Pero la tercera es la vencida.

¿Cómo puedo expresar todas las emociones que sentí al abrazar a mi hijo después de no haberlo visto durante nueve semanas? Se veía igual, pero dudo que sea la misma persona que era antes de entrar a Gaza. Sin dejar de abrazarlo, susurré en su oído que lamenté oír sobre su amigo. (Me habían dicho que mataron a su amigo frente a sus ojos. Mi hijo eliminó al asesino).

¿Cuántos amigos ha perdido? ¿Y a cuántos enemigos se vio obligado a matar?

Su respuesta me oprimió el corazón. «¿Cuál de ellos?» ¿Cuántos amigos ha perdido? ¿Y a cuántos enemigos se vio obligado a matar?

Me persigue la famosa cita de Golda Meir: «Cuando llegue la paz, con el tiempo quizás podamos perdonas a los árabes por haber matado a nuestros hijos, pero nos resultará más difícil perdonarles por haber obligado a nuestros hijos a matar a los suyos. La paz llegará cuando los árabes amen a sus hijos más de lo que nos odian a nosotros».

No sé si estoy acuerdo con la primera parte de su declaración, pero la segunda parte sin duda es cierta. Respecto al final, me pregunto si todas las madres en Gaza realmente me odian más de lo que aman a sus hijos. ¿Todas ellas se alegran, reparten golosinas y festejan cuando se enteran que sus hijos han asesinado diez judíos con sus propias manos o que violaron a varias mujeres y les cortaron los pechos? Seguro tiene que haber en Gaza algunas madres que son como yo, madres que desean que sus hijos nunca tengan que luchar.

Pero mientras pensaba en esto, recordé otra cita de Golda Meir: «Si los árabes dejan hoy sus armas, no habrá más violencia.

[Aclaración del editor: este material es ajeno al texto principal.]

Lemma description_matches (q1 q2 : ascii) (body rest : text) :
  is_quote q1 = true -> is_quote q2 = true ->
  body <> [] -> forallb (fun c => negb (is_quote c)) body = true ->
  Re.match_here description_re (description_field q1 q2 body ++ rest) =
  Some (rest, {[ 1 := description_field q1 q2 body ]}).
Proof.
  intros H1 H2 Hne Hb. unfold Re.match_here, description_re. cbn [Re.exec].
  rewrite description_exec by done.
  by rewrite length_app, Nat.add_sub, take_app_length.
Qed.

(** A match begins with the key. *)
Lemma description_match_key (s : text) :
  starts_with (txt "description: ") s = false ->
  Re.match_here description_re s = None.
Proof.
  intros H. unfold Re.match_here, description_re, description_inner.
  cbn [Re.exec]. rewrite exec_lit by done. by rewrite H.
Qed.

Lemma find_none (r : Re.regex) (s : text) :
  find r s = None <-> Re.search r s = false.
Proof.
  induction s as [|c s IH]; simpl.
  - destruct (Re.match_here r []) as [[? ?]|]; done.
  - destruct (Re.match_here r (c :: s)) as [[? ?]|]; [done|].
    rewrite <- IH. destruct (find r s) as [[[? ?] ?]|]; done.
Qed.

Lemma match_here_take (r : Re.regex) (s rest : text) (g : Re.captures) :
  Re.match_here r s = Some (rest, g) ->
  s = take (length s - length rest) s ++ rest.
Proof.
  intros (m & -> & _)%match_here_inv.
  by rewrite length_app, Nat.add_sub, take_app_length.
Qed.

Lemma find_split (r : Re.regex) (s a m b : text) :
  find r s = Some (a, m, b) -> s = a ++ m ++ b.
Proof.
  revert a. induction s as [|c s IH]; intros a; cbn [find].
  - destruct (Re.match_here r []) as [[rest g]|] eqn:E; [|done].
    by apply match_here_inv in E as ([|? ?] & ? & ?).
  - destruct (Re.match_here r (c :: s)) as [[rest g]|] eqn:E.
    + intros H. injection H as <- <- <-. by apply match_here_take in E.
    + destruct (find r s) as [[[a' m'] b']|]; [|done].
      intros H. injection H as <- <- <-. simpl. f_equal. by apply IH.
Qed.

(** The scan, unfolded at the first match. *)
Lemma scan_find (r : Re.regex) (tpl : list Re.titem) (s a m b : text) :
  find r s = Some (a, m, b) ->
  exists g, Re.match_here r (m ++ b) = Some (b, g) /\
            Re.scan r tpl 0 s = a ++ Re.expand tpl g ++ Re.scan r tpl 0 b.
Proof.
  revert a. induction s as [|c s IH]; intros a.
  - simpl. destruct (Re.match_here r []) as [[rest g]|] eqn:E; [|done].
    by apply match_here_inv in E as ([|? ?] & ? & ?).
  - cbn [find]. destruct (Re.match_here r (c :: s)) as [[rest g]|] eqn:E.
    + intros H. injection H as <- <- <-. exists g.
      change (S (length s)) with (length (c :: s)).
      rewrite <- (match_here_take _ _ _ _ E). split; [done|].
      by apply scan_match.
    + destruct (find r s) as [[[a' m'] b']|] eqn:F; [|done].
      intros H. injection H as <- <- <-.
      destruct (IH a' eq_refl) as (g & Hm & Hscan). exists g.
      split; [done|]. rewrite (scan_miss _ _ _ _ E), Hscan. done.
Qed.

Lemma offsets_complete (p s : text) :
  p <> [] ->
  forall j k, starts_with p (drop j s) = true -> In (k + j) (offsets p s k).
Proof.
  intros Hne. induction s as [|c s IH]; intros j k H.
  - rewrite drop_nil in H. by destruct p.
  - simpl. destruct j as [|j].
    + rewrite drop_0 in H. rewrite H, Nat.add_0_r. by left.
    + apply in_or_app. right. rewrite <- Nat.add_succ_comm. by apply IH.
Qed.

Lemma fix_content_scan (tool : string) (s : text) :
  fix_content tool s =
  Some (replace_all execute_pat execute_repl
         (insert_category (category_of tool)
           (replace_all metadata_pat metadata_repl
             (replace_all import_pat import_repl s)))).
Proof.
  unfold fix_content.
  rewrite fix_imports_scan. cbn [mbind option_bind].
  rewrite fix_metadata_scan. cbn [mbind option_bind].
  rewrite add_category_scan by apply category_of_labels.
  cbn [mbind option_bind]. apply fix_execute_scan.
Qed.

Lemma add_category_no_match (tool : string) (s : text) :
  Re.search description_re s = false ->
  add_category (category_of tool) s = Some s.
Proof.
  intros H. rewrite add_category_scan by apply category_of_labels. f_equal.
  by apply scan_no_match.
Qed.

(** ** Running the rewrites twice *)

Lemma import_apart_next :
  apart (txt import_pat) metadata_repl = true /\
  apart (txt import_pat) execute_repl = true /\
  apart (txt metadata_pat) execute_repl = true.
Proof. repeat split; vm_compute; reflexivity. Qed.

Lemma category_field_apart (category : string) :
  In category labels ->
  apart (txt import_pat) (category_field category) = true /\
  apart (txt metadata_pat) (category_field category) = true /\
  apart (txt execute_pat) (category_field category) = true.
Proof.
  intros [<-|[<-|[<-|[<-|[]]]]]; repeat split; vm_compute; reflexivity.
Qed.

(** The output of the four rewrites holds none of the three literal
    patterns. *)
Lemma fix_content_free (tool : string) (s once : text) :
  fix_content tool s = Some once ->
  occurs (txt import_pat) once = false /\
  occurs (txt metadata_pat) once = false /\
  occurs (txt execute_pat) once = false.
Proof.
  rewrite fix_content_scan. intros [= <-].
  destruct import_apart_next as (H12 & H14 & H24).
  destruct (category_field_apart _ (category_of_labels tool))
    as (H13 & H23 & H43).
  split; [|split].
  - apply replace_all_preserves; [done | done |].
    apply insert_category_preserves; [done|].
    apply replace_all_preserves; [done | done |].
    apply replace_all_removes, import_apart.
  - apply replace_all_preserves; [done | done |].
    apply insert_category_preserves; [done|].
    apply replace_all_removes, metadata_apart.
  - apply replace_all_removes, execute_apart.
Qed.

(** ** What the category rewrite matches, and where it inserts *)

Lemma description_inner_inv {R} (s : text) (g : Re.captures)
    (k : text -> Re.captures -> option R) res :
  Re.exec description_inner s g k = Some res ->
  exists q1 q2 body rest,
    s = description_field q1 q2 body ++ rest /\
    is_quote q1 = true /\ is_quote q2 = true /\ body <> [] /\
    forallb (fun c => negb (is_quote c)) body = true /\
    k rest g = Some res.
Proof.
  unfold description_inner. cbn [Re.exec]. rewrite exec_lit by done.
  destruct (starts_with (txt "description: ") s) eqn:Hkey; [|done].
  apply starts_with_drop in Hkey. revert Hkey.
  generalize (drop (length (txt "description: ")) s). intros s1 ->.
  destruct s1 as [|q1 [|b s3]]; cbn [app].
  - done.
  - by destruct (Re.in_cset _ q1).
  - change (Re.in_cset (Re.OneOf [squote; dquote]) q1) with (is_quote q1).
    change (Re.in_cset (Re.NoneOf [squote; dquote]) b) with (negb (is_quote b)).
    destruct (is_quote q1) eqn:H1; [|done].
    destruct (negb (is_quote b)) eqn:Hb; [|done].
    intros (m & s' & -> & Hm & Hk)%star_run.
    destruct s' as [|q2 [|comma rest]]; [done| |].
    { by destruct (Re.in_cset _ q2). }
    change (Re.in_cset (Re.OneOf [squote; dquote]) q2) with (is_quote q2) in Hk.
    destruct (is_quote q2) eqn:H2; [|done].
    destruct (Re.in_cset (Re.Lit ","%char) comma) eqn:Hc; [|done].
    cbn [Re.in_cset] in Hc. apply Ascii.eqb_eq in Hc as <-.
    exists q1, q2, (b :: m), rest. unfold description_field.
    repeat split; try done.
    + rewrite <- app_assoc. cbn [app]. do 3 f_equal.
      by rewrite <- app_assoc.
    + simpl. by rewrite Hb.
Qed.

(** A match is a description field, and nothing else is. *)
Lemma description_match_inv (s rest : text) (g : Re.captures) :
  Re.match_here description_re s = Some (rest, g) ->
  exists q1 q2 body,
    s = description_field q1 q2 body ++ rest /\
    is_quote q1 = true /\ is_quote q2 = true /\ body <> [] /\
    forallb (fun c => negb (is_quote c)) body = true.
Proof.
  unfold Re.match_here, description_re. cbn [Re.exec].
  intros (q1 & q2 & body & rest' & -> & H1 & H2 & Hne & Hb & Hk)%description_inner_inv.
  injection Hk as -> _. by exists q1, q2, body.
Qed.

(** The scan copies a stretch in which no match begins. *)
Lemma scan_pass (r : Re.regex) (tpl : list Re.titem) (x b : text) :
  (forall i, i < length x -> Re.match_here r (drop i (x ++ b)) = None) ->
  Re.scan r tpl 0 (x ++ b) = x ++ Re.scan r tpl 0 b.
Proof.
  induction x as [|c x IH]; intros H; [done|].
  cbn [app]. rewrite scan_miss by (apply (H 0); simpl; lia).
  f_equal. apply IH. intros i Hi. apply (H (S i)). simpl. lia.
Qed.

Lemma no_key_begins (x b : text) :
  forallb (fun c => negb (Ascii.eqb "d" c)) x = true ->
  forall i, i < length x ->
            Re.match_here description_re (drop i (x ++ b)) = None.
Proof.
  revert b. induction x as [|c x IH]; intros b H i Hi; [simpl in Hi; lia|].
  simpl in H. apply andb_true_iff in H as [Hc H]. destruct i as [|i].
  - apply description_match_key. simpl.
    apply negb_true_iff in Hc. by rewrite Hc.
  - simpl. apply IH; [done | simpl in Hi; lia].
Qed.

Lemma category_field_no_key (category : string) :
  In category labels ->
  forallb (fun c => negb (Ascii.eqb "d" c)) (category_field category) = true.
Proof. intros [<-|[<-|[<-|[<-|[]]]]]; vm_compute; reflexivity. Qed.

Lemma fmap_some {A B} (f : A -> B) (x : A) : f <$> Some x = Some (f x).
Proof. reflexivity. Qed.

(** ** The loop *)

Lemma append_inj (p t1 t2 : string) : p +:+ t1 = p +:+ t2 -> t1 = t2.
Proof. induction p as [|c p IH]; [done|]. intros [= H]. by apply IH. Qed.

Lemma filepath_inj (t1 t2 : string) : filepath t1 = filepath t2 -> t1 = t2.
Proof. apply append_inj. Qed.

Lemma report_inj (t1 t2 : string) : report t1 = report t2 -> t1 = t2.
Proof. apply append_inj. Qed.

Lemma fix_content_total (tool : string) (s : text) :
  is_Some (fix_content tool s).
Proof. rewrite fix_content_scan. eauto. Qed.

(** One iteration never fails; it reports and rewrites the file of its
    identifier when there is one, and touches nothing else. *)
Lemma fix_tool_spec (tool : string) (w : world) :
  exists w',
    fix_tool tool w = Some w' /\
    stdout w' =
      stdout w ++ (if present (files w) tool then [report tool] else []) /\
    files w' !! filepath tool = files w !! filepath tool ≫= fix_content tool /\
    (forall p, p <> filepath tool -> files w' !! p = files w !! p).
Proof.
  unfold fix_tool, present.
  destruct (files w !! filepath tool) as [content|] eqn:E.
  - destruct (fix_content_total tool content) as [content' Hc].
    rewrite Hc. cbn [mbind option_bind]. eexists. split; [done|].
    cbn [files stdout]. rewrite bool_decide_eq_true_2 by eauto.
    split; [done|]. split; [by rewrite lookup_insert_eq|].
    intros p Hp. by rewrite lookup_insert_ne.
  - exists w. rewrite E. split; [done|].
    rewrite bool_decide_eq_false_2 by (intros [? ?]; done).
    by rewrite app_nil_r.
Qed.

Lemma fix_tool_present (tool t : string) (w w' : world) :
  fix_tool tool w = Some w' -> present (files w') t = present (files w) t.
Proof.
  intros H. destruct (fix_tool_spec tool w) as (w1 & H1 & _ & Hsame & Hother).
  assert (w1 = w') as -> by congruence. unfold present.
  destruct (decide (filepath t = filepath tool)) as [->|Hne].
  - rewrite Hsame. destruct (files w !! filepath tool) as [c|]; [|done].
    cbn [mbind option_bind]. destruct (fix_content_total tool c) as [c' ->].
    by rewrite !bool_decide_eq_true_2 by eauto.
  - by rewrite Hother.
Qed.
Lemma long_closes_present :
  forall r, In r (bars_of_closes long_closes) ->
            forallb notna (cells r) = true.
Proof.
  intros r Hr. unfold bars_of_closes in Hr. apply in_map_iff in Hr.
  destruct Hr as ([i z] & <- & _). reflexivity.
Defined.

Lemma X18_witness :
  In (nth 20 (add_indicators (bars_of_closes long_closes)) blank_row)
     (rows_of (fst (get_stock_data
                      (answer_with (bars_of_closes long_closes))
                      "600519" 0 0))) <->
  x_isna (nth 20 (RSI (map Close (bars_of_closes long_closes))) XNaN)
    = false.
Proof.
  apply (@X18_kept_row_iff_rsi_defined
           (answer_with (bars_of_closes long_closes)) "600519" 0%Z 0%Z
           (bars_of_closes long_closes) 20 blank_row).
  - reflexivity.
  - exact long_closes_present.
  - lia.
  - vm_compute. lia.
Defined.

(* ================================================================== *)
(** ** The pipeline of the static-chart script *)

(** X19.  In the static-chart script a drawing error never fails a
    symbol: its chart function catches every exception of its body and
    logs it, so the pipeline of a symbol raises only when the cleaned
    frame could not be written, with that very exception, and whether
    it raises does not depend on what the drawing does. *)
Theorem X19_static_chart_errors_are_swallowed :
  forall (ak : provider) (to_csv : frame -> string -> outcome)
         (render : frame -> string -> outcome) (symbol : string),
    (forall df, fst (plot_stock_data_pro render df symbol) = Done) /\
    (forall e,
       fst (process_single_stock_pro ak to_csv render symbol) = Raised e <->
       exists d,
         fst (clean_data (fst (fetch_a_stock_data ak symbol 3))) = Some d /\
         to_csv d symbol = Raised e) /\
    (forall render',
       fst (process_single_stock_pro ak to_csv render' symbol) =
       fst (process_single_stock_pro ak to_csv render symbol)).
Proof.
  intros ak to_csv render symbol.
  assert (Hplot : forall r df, fst (plot_stock_data_pro r df symbol) = Done).
  { intros r [d|]; simpl; [|reflexivity].
    destruct (empty d); [reflexivity|].
    destruct (r d symbol); reflexivity. }
  assert (Hfst : forall r,
            fst (process_single_stock_pro ak to_csv r symbol) =
            match fst (clean_data (fst (fetch_a_stock_data ak symbol 3)))
            with
            | None => Done
            | Some d => to_csv d symbol
            end).
  { intros r. unfold process_single_stock_pro.
    destruct (fetch_a_stock_data ak symbol 3) as [raw tr]. simpl fst.
    pose proof (@clean_some_valid raw) as Hv.
    destruct (clean_data raw) as [[d|] l2]; simpl fst in *.
    - destruct (Hv d eq_refl) as [Hne _]. apply empty_false in Hne.
      unfold save_to_csv. rewrite Hne.
      destruct (to_csv d symbol); [|reflexivity].
      unfold plot_stock_data_pro. rewrite ?Hne.
      destruct (r d symbol); reflexivity.
    - simpl. reflexivity. }
  split; [exact (Hplot render)|]. split.
  - intros e. rewrite Hfst.
    destruct (fst (clean_data (fst (fetch_a_stock_data ak symbol 3))))
      as [d|]; split.
    + intros H. exists d. auto.
    + intros (d' & E & H). injection E as <-. exact H.
    + discriminate.
    + intros (d' & E & _). discriminate.
  - intros render'. rewrite !Hfst. reflexivity.
Qed.
(** Membership in a list extended by one element. *)
Ltac in_snoc :=
  apply elem_of_app;
  first [ by left | right; by apply list_elem_of_singleton ].

(** Closing a comparison of two rational constants. *)
Ltac q_const := vm_compute; first [ reflexivity | discriminate ].

(** * Properties *)

(** ** Numbers *)

Section NumberFacts.

Lemma Qltb_lt (a b : Q) : Qltb a b = true <-> (a < b)%Q.
Proof.
  unfold Qltb. rewrite negb_true_iff, <- not_true_iff_false, Qle_bool_iff.
  split; [apply Qnot_le_lt | apply Qlt_not_le].
Qed.

Lemma Qltb_ge (a b : Q) : Qltb a b = false <-> (b <= a)%Q.
Proof.
  unfold Qltb. rewrite negb_false_iff. apply Qle_bool_iff.
Qed.

Lemma ltb_Fin (a b : Q) : (Fin a <? Fin b) = true <-> (a < b)%Q.
Proof. apply Qltb_lt. Qed.

Lemma leb_Fin (a b : Q) : (Fin a <=? Fin b) = true <-> (a <= b)%Q.
Proof. apply Qle_bool_iff. Qed.

End NumberFacts.

(** ** Strings: trimming, splitting on white space, replacing *)

Section StringFacts.

Lemma drop_while_all (p : N -> bool) (s : jsstring) :
  Forall (fun c => p c = true) s -> drop_while p s = [].
Proof. induction 1 as [| c s Hc _ IH]; simpl; [done | by rewrite Hc]. Qed.

Lemma drop_while_head (p : N -> bool) (s : jsstring) :
  match drop_while p s with
  | [] => Forall (fun c => p c = true) s
  | c :: _ => p c = false
  end.
Proof.
  induction s as [| c s IH]; simpl; [done |].
  destruct (p c) eqn:Hc; [| done].
  destruct (drop_while p s); [by constructor | done].
Qed.

Lemma drop_while_snoc (p : N -> bool) (s : jsstring) (c : N) :
  p c = false -> drop_while p (s ++ [c]) = drop_while p s ++ [c].
Proof.
  intros Hc. induction s as [| d s IH]; simpl; [by rewrite Hc |].
  by destruct (p d).
Qed.

Lemma trim_blank (s : jsstring) :
  Forall (fun c => is_space c = true) s -> trim s = [].
Proof.
  intros Hs. unfold trim, trimStart, trimEnd.
  rewrite (drop_while_all _ _ Hs). reflexivity.
Qed.
(** * Pre-commit hook scanners: a shallow embedding and its properties

    The repository is a set of stand-alone Python scripts under [hooks/].
    Each definition below is the translation of one Python function (or of
    one standard-library routine the scripts call); the names are the
    source's.  Texts are Python [str] values restricted to code points
    below 256, represented as lists of 8-bit characters. *)

From Stdlib Require Import Ascii String List Bool Arith NArith Lia Sorted.
Import ListNotations.

(* ================================================================== *)
(** ** Python strings *)
(* ================================================================== *)

Module Text.

Definition str := list ascii.

(** A literal of the source, as a character list. *)
Definition s (x : string) : str := list_ascii_of_string x.
Arguments s x%_string.

Definition code (c : ascii) : N := N_of_ascii c.
Definition chr (n : N) : ascii := ascii_of_N n.

Definition dquote : ascii := chr 34.
Definition squote : ascii := chr 39.
Definition newline : ascii := chr 10.

Definition between (lo hi : N) (c : ascii) : bool :=
  (lo <=? code c)%N && (code c <=? hi)%N.

(** [str.isspace] on one character; also what [\s] matches in a [str]
    pattern: TAB..CR, FS..US, SPACE, NEL and NBSP. *)
Definition is_space (c : ascii) : bool :=
  between 9 13 c || between 28 32 c
  || (code c =? 133)%N || (code c =? 160)%N.

Definition is_digit (c : ascii) : bool := between 48 57 c.
Definition is_upper_ascii (c : ascii) : bool := between 65 90 c.
Definition is_lower_ascii (c : ascii) : bool := between 97 122 c.

(** [str.lower] on one character: A-Z, and the Latin-1 capitals
    0xC0..0xDE without the multiplication sign 0xD7. *)
Definition lower_char (c : ascii) : ascii :=
  if is_upper_ascii c || (between 192 222 c && negb (code c =? 215)%N)
  then chr (code c + 32) else c.

(** [str.upper] on one character, where the result is again one
    character below 256: a-z, and the Latin-1 small letters 0xE0..0xFE
    without the division sign 0xF7.  (The scripts upper-case the keys of
    the pattern tables only, which are ASCII.) *)
Definition upper_char (c : ascii) : ascii :=
  if is_lower_ascii c || (between 224 254 c && negb (code c =? 247)%N)
  then chr (code c - 32) else c.
Definition parseInstrPurgeTlb := parseInstrLPA.
Definition parseInstrFlushCache := parseInstrLPA.
Definition parseInstrPurgeCache := parseInstrLPA.

Definition parseInstrSregOp (fuel : nat) (instrOpToken : Z) : P unit :=
  nextToken ;;
  acceptRegR fuel ;;
  acceptComma ;;
  rExpr <- parseExpr fuel ;;
  (if isNum rExpr then depositInstrFieldU 0 8 (e_val rExpr)
   else throw ERR_EXPECTED_NUMERIC) ;;
  acceptEOS.

Definition parseInstrRFI (fuel : nat) (instrOpToken : Z) : P unit :=
  nextToken ;; acceptEOS.

Definition parseInstrDIAG (fuel : nat) (instrOpToken : Z) : P unit :=
  nextToken ;;
  acceptRegR fuel ;;
  acceptComma ;;
  rExpr <- parseExpr fuel ;;
  (if isNum rExpr then
     depositField 19 3 (Z.shiftr (to_u32 (e_val rExpr)) 2) ;;
     depositField 20 2 (to_u32 (e_val rExpr))
   else throw ERR_EXPECTED_DIAG_OP) ;;
  acceptComma ;;
  acceptRegB fuel ;;
  acceptComma ;;
  acceptRegA fuel ;;
  acceptEOS.

Definition parseInstrTrapOp (fuel : nat) (instrOpToken : Z) : P unit :=
  nextToken ;;
  rExpr <- parseExpr fuel ;;
  (if isNum rExpr then
     depositField 13 2 (Z.land (e_val rExpr) 3) ;;
     depositField 19 3 (Z.land (Z.shiftr (e_val rExpr) 2) 7)
   else throw ERR_EXPECTED_NUMERIC) ;;
  acceptComma ;;
  acceptRegB fuel ;;
  acceptComma ;;
  acceptRegA fuel ;;
  acceptEOS.

(** *** parseLine and the entry points of [T64Assemble] *)

Definition parserFor (instrOpToken : Z) : option (nat -> Z -> P unit) :=
  let op := Z.eqb instrOpToken in
  if op TOK_OP_NOP then Some parseNopInstr
  else if op TOK_OP_ADD || op TOK_OP_SUB || op TOK_OP_AND || op TOK_OP_OR
          || op TOK_OP_XOR || op TOK_OP_CMP then Some parseModeTypeInstr
  else if op TOK_OP_EXTR then Some parseInstrEXTR
  else if op TOK_OP_DEP then Some parseInstrDEP
  else if op TOK_OP_DSR then Some parseInstrDSR
  else if op TOK_OP_SHL1A || op TOK_OP_SHL2A || op TOK_OP_SHL3A
  then Some parseInstrSHLxA
  else if op TOK_OP_SHR1A || op TOK_OP_SHR2A || op TOK_OP_SHR3A
  then Some parseInstrSHRxA
  else if op TOK_OP_LDIL || op TOK_OP_ADDIL then Some parseInstrImmOp
  else if op TOK_OP_LDO then Some parseInstrLDO
  else if op TOK_OP_LD || op TOK_OP_LDR || op TOK_OP_ST || op TOK_OP_STC
  then Some parseMemOp
  else if op TOK_OP_B then Some parseInstrB
  else if op TOK_OP_BE then Some parseInstrBE
  else if op TOK_OP_BR then Some parseInstrBR
  else if op TOK_OP_BV then Some parseInstrBV
  else if op TOK_OP_BB then Some parseInstrBB
  else if op TOK_OP_ABR || op TOK_OP_MBR || op TOK_OP_CBR
  then Some parseInstrXBR
  else if op TOK_OP_MFCR then Some parseInstrMFCR
  else if op TOK_OP_MTCR then Some parseInstrMTCR
  else if op TOK_OP_MFIA then Some parseInstrMFIA
  else if op TOK_OP_LPA then Some parseInstrLPA
  else if op TOK_OP_PRB then Some parseInstrPRB
  else if op TOK_OP_IITLB || op TOK_OP_IDTLB then Some parseInstrInsertTlb
  else if op TOK_OP_PITLB || op TOK_OP_PDTLB then Some parseInstrPurgeTlb
  else if op TOK_OP_PICA || op TOK_OP_PDCA then Some parseInstrPurgeCache
  else if op TOK_OP_FICA || op TOK_OP_FDCA then Some parseInstrFlushCache
  else if op TOK_OP_SSM || op TOK_OP_RSM then Some parseInstrSregOp
  else if op TOK_OP_RFI then Some parseInstrRFI
  else if op TOK_OP_DIAG then Some parseInstrDIAG
  else if op TOK_OP_TRAP then Some parseInstrTrapOp
  else None.

Definition parseLine (fuel : nat) (inputStr : string) : P unit :=
  setupTokenizer inputStr ;;
  t <- getTok ;;
  if typEqb (typ t) TYP_OP_CODE then
    let instrOpToken := to_u32 (tid t) in
    setInstr (to_u32 (val t)) ;;
    match parserFor instrOpToken with
    | Some parse => parse fuel instrOpToken
    | None => throw ERR_INVALID_OP_CODE
    end
  else throw ERR_EXPECTED_OPCODE.

(** What the caller of [assembleInstr] has afterwards: the value returned
    and the globals (with the instruction word cell), or nothing when the
    call does not come back. *)
Inductive Outcome : Type :=
| Returns (errNum : Z) (st : AsmState)
| NoReturn
| NotDefined.

Definition assembleInstr (fuel : nat) (inputStr : string) (st : AsmState)
  : Outcome :=
  match parseLine fuel inputStr st with
  | Ok _ st' => Returns NO_ERR st'
  | Err errNum st' => Returns errNum (set_lastErr (set_instrCell st' 0) errNum)
  | Diverge => NoReturn
  | Undef => NotDefined
  end.

Definition getErrId (st : AsmState) : Z := lastErr st.
Definition getErrPos (st : AsmState) : Z := currentTokCharIndex st.

End WithCommon.

Arguments Ok {A} a st.
Arguments Err {A} e st.
Arguments Diverge {A}.
Arguments Undef {A}.

End Asm.

(* ------------------------------------------------------------------------- *)
(** ** T64-InlineDisAsm.cpp *)
(* ------------------------------------------------------------------------- *)

Module DisAsm.

Local Open Scope string_scope.
Local Open Scope Z_scope.

Definition LEN_16 : Z := 16.
Definition LEN_32 : Z := 32.

(** [snprintf( buf, size, ... )] keeps at most [size - 1] characters of
    the formatted text.  No text formatted below reaches that size, so
    the value [snprintf] returns is the length of what it wrote. *)
Definition snprintf (size : Z) (text : string) : string :=
  substring 0 (Z.to_nat (size - 1)) text.

Definition strlenZ (s : string) : Z := Z.of_nat (String.length s).

(** The conversion [%d]. *)
Definition dec (z : Z) : string := NilZero.string_of_int (Z.to_int z).

Definition printCondField (cmpCode : Z) : string :=
  match cmpCode with
  | 0 => snprintf 4 ".EQ"
  | 1 => snprintf 4 ".LT"
  | 2 => snprintf 4 ".GT"
  | 3 => snprintf 4 ".EV"
  | 4 => snprintf 4 ".NE"
  | 5 => snprintf 4 ".GE"
  | 6 => snprintf 4 ".LE"
  | 7 => snprintf 4 ".OD"
  | _ => snprintf 4 ".**"
  end.

Definition printDwField (dw : Z) : string :=
  match dw with
  | 0 => snprintf 4 ".B"
  | 1 => snprintf 4 ".H"
  | 2 => snprintf 4 ".W"
  | 3 => ""
  | _ => snprintf 8 ".*dw*"
  end.

(** [if ( bit ) cursor += snprintf( buf + cursor, 4, text )] *)
Definition ifBit (instr bit : Z) (text : string) : string :=
  if z2b (extractInstrBit instr bit) then snprintf 4 text else "".

Section WithCommon.
Context {C : T64Common}.

(** A [switch] over [group * 16 + family]: the first case whose label is
    the key, or the default. *)
Fixpoint switchOn {A : Type} (key : Z) (cases : list (Z * A)) (default : A) : A :=
  match cases with
  | [] => default
  | (label, a) :: rest => if key =? label then a else switchOn key rest default
  end.

Definition ALU (opc : Z) : Z := OPC_GRP_ALU * 16 + opc.
Definition MEM (opc : Z) : Z := OPC_GRP_MEM * 16 + opc.
Definition BR (opc : Z) : Z := OPC_GRP_BR * 16 + opc.
Definition SYS (opc : Z) : Z := OPC_GRP_SYS * 16 + opc.

Definition logicOpCodeStr (mnemonic : string) (dw : bool) (star : bool)
           (instr : Z) : string :=
  snprintf LEN_16 mnemonic
  ++ (if dw then printDwField (extractInstrDwField instr) else "")
  ++ ifBit instr 20 (if star then ".**" else ".C")
  ++ ifBit instr 21 ".N".

Definition shaOpCodeStr (instr : Z) : string :=
  let dw := extractInstrFieldU instr 13 2 in
  match extractInstrFieldU instr 19 3 with
  | 0 | 1 =>
      match dw with
      | 1 => snprintf LEN_16 "SHL1A"
      | 2 => snprintf LEN_16 "SHL2A"
      | 3 => snprintf LEN_16 "SHL3A"
      | _ => snprintf LEN_16 "**SHAOP**"
      end
  | 2 | 3 =>
      match dw with
      | 1 => snprintf LEN_16 "SHR1A"
      | 2 => snprintf LEN_16 "SHR2A"
      | 3 => snprintf LEN_16 "SHR3A"
      | _ => snprintf LEN_16 "**SHAOP**"
      end
  | _ => snprintf LEN_16 "**SHAOP**"
  end.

Pero si los judíos dejan hoy sus armas, no habrá más Israel». Lamentablemente, no creo que esto sea una exageración. Si los habitantes de Gaza quisieran la paz, habrían encontrado una forma de devolver a nuestros rehenes meses atrás. En cambio, sus hijos luchan para aniquilarme a mí y a todo el pueblo judío. Mi hijo lucha para protegernos. Él es parte de una guerra justa y necesaria contra el mal que amenaza al pueblo judío y a todos los países civilizados.

Afortunadamente, hace unas semanas que él está en su casa y fuera de Gaza. Lentamente se va aclimatando a la vida civil. Sus seres queridos están felices de tenerlo de vuelta. Su hijo de siete años se despierta cada noche y va a la habitación de sus padres para asegurarse que su papá sigue en la casa. Yo entiendo a mi nieto. Cuando nos reunimos, no puedo dejar de abrazar a mi hijo para asegurarme que realmente está con nosotros. Al hacerlo, no puedo evitar pensar en todos los soldados que siguen en Gaza y en sus madres.

Probablemente muy pronto volveré a ser una de ellas. A mi hijo le informaron que tiene que regresar después de Pésaj. No es algo que quiero escuchar. Rezo pidiendo que mucho antes logremos una victoria total con paz verdadera, y que regresen todos los rehenes, heridos, evacuados y soldados sanos y salvos, en cuerpo y en espíritu.